Start of Block

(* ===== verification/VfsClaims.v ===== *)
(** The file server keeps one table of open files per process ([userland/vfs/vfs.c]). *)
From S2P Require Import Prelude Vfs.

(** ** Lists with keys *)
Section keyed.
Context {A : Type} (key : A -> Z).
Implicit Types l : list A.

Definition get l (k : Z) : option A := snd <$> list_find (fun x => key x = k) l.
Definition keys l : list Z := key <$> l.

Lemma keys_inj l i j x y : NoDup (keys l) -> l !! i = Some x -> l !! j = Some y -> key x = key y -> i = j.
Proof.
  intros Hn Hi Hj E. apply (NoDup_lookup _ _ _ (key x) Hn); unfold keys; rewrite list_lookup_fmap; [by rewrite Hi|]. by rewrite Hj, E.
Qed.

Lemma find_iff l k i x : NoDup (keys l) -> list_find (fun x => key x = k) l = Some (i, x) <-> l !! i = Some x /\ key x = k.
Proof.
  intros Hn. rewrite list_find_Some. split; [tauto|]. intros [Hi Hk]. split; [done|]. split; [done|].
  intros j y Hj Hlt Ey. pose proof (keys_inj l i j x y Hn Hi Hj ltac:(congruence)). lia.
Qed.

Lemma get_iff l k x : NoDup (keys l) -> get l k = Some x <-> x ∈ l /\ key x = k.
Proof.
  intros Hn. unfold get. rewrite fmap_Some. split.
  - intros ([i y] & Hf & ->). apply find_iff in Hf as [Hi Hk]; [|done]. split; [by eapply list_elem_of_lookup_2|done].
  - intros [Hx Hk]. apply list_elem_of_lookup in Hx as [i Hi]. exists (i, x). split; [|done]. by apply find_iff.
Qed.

End of Block
Start of Block

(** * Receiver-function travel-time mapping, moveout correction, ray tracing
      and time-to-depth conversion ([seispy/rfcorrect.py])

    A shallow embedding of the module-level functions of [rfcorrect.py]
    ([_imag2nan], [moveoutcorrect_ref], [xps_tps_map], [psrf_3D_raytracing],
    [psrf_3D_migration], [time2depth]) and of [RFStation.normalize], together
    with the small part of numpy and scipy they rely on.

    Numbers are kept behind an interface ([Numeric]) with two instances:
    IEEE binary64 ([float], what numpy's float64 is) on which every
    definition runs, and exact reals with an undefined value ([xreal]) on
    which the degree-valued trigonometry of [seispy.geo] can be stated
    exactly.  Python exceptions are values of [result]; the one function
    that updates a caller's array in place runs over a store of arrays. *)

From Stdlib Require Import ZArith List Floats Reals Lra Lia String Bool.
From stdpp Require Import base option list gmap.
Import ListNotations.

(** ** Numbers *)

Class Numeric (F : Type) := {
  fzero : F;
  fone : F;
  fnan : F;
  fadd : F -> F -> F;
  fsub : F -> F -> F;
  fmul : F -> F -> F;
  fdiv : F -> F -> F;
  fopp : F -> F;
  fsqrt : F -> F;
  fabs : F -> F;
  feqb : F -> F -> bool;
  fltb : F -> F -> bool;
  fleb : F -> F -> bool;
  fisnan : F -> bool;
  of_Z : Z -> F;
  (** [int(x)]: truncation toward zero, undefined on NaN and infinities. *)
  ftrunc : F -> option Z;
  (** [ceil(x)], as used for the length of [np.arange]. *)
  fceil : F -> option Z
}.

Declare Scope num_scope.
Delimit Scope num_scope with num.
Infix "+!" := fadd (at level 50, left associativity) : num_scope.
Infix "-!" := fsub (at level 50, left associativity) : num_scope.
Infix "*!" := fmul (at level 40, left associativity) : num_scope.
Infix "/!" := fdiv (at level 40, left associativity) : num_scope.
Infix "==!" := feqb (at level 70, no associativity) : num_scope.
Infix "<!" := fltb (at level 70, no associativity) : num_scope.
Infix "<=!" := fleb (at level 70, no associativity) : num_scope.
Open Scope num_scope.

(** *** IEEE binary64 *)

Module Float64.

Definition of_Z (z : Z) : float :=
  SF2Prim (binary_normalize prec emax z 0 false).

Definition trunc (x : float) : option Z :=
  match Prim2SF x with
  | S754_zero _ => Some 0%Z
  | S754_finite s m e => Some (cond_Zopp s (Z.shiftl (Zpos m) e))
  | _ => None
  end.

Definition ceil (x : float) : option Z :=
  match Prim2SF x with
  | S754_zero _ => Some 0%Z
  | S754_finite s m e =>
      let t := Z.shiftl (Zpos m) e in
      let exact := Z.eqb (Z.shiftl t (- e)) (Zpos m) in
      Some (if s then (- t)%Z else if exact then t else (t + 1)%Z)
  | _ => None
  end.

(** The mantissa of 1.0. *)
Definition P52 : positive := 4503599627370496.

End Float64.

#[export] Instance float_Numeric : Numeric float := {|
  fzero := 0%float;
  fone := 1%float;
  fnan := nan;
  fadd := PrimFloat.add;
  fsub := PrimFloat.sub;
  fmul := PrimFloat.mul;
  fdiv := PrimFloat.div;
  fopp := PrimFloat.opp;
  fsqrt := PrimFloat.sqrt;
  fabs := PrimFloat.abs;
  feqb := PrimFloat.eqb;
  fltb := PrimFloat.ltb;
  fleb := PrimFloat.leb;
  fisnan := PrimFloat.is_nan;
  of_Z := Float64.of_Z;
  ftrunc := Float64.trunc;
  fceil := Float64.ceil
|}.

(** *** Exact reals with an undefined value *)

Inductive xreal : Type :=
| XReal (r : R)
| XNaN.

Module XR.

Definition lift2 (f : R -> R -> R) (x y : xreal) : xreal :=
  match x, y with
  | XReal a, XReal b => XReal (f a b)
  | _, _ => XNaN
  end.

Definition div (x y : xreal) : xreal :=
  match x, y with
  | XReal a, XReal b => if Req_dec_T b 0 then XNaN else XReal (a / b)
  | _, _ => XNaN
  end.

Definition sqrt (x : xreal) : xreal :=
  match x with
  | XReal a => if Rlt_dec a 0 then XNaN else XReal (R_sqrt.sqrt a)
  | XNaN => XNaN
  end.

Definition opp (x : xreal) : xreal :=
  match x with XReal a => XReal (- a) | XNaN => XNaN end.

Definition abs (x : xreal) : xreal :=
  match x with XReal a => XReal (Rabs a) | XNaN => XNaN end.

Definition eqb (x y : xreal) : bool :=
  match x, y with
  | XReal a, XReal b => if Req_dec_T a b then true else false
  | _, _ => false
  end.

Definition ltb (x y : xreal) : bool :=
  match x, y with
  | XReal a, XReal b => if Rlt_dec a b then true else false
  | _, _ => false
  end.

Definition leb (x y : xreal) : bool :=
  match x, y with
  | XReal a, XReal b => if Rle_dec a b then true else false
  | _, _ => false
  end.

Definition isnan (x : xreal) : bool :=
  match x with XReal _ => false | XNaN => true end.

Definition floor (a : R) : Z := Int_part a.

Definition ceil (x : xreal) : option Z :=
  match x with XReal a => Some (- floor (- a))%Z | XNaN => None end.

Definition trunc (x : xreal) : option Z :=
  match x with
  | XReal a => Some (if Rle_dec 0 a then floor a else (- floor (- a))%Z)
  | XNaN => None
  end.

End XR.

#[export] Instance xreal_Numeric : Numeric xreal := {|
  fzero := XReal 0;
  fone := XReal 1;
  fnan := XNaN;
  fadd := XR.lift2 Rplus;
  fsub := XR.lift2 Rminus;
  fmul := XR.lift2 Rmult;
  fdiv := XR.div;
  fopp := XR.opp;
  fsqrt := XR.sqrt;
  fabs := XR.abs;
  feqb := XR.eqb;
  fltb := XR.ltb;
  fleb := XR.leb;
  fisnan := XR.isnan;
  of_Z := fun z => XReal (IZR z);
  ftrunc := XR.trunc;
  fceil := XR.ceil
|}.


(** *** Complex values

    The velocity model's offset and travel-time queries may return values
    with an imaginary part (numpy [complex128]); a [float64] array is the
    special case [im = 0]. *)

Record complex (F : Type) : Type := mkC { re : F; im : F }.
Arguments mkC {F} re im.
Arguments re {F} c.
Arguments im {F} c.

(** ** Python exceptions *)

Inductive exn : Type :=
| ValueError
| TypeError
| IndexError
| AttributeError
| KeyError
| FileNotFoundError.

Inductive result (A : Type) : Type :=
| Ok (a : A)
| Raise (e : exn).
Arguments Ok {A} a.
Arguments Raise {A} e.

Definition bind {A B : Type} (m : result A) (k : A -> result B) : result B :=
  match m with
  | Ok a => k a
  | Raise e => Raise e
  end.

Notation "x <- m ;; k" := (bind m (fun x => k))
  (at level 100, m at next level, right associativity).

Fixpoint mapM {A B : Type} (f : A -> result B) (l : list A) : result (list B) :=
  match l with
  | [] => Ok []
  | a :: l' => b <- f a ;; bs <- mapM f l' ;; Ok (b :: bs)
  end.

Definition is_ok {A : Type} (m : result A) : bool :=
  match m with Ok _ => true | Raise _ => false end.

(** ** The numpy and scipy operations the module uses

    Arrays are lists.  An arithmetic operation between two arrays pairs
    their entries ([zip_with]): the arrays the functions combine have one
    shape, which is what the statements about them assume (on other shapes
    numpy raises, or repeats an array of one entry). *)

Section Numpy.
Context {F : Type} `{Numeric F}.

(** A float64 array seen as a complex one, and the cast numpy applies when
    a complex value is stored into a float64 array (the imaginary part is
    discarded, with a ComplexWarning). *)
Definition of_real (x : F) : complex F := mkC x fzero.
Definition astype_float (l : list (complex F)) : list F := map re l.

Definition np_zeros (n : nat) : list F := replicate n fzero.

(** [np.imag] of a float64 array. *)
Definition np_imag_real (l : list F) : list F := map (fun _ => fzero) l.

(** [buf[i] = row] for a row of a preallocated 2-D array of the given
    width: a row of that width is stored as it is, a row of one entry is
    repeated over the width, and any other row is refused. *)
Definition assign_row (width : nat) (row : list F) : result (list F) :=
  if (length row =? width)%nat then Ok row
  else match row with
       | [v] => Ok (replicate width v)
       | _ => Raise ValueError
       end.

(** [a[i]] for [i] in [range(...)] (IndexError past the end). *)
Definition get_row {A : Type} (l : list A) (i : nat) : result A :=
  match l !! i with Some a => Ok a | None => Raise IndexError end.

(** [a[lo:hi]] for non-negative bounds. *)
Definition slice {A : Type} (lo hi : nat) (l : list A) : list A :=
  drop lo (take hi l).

End of Block

• [Exercise]:
Where does "Context" occur in the data? Copy each line that has it.

• [Written answer]:
Context {A : Type} (key : A -> Z).
Context {F : Type} `{Numeric F}.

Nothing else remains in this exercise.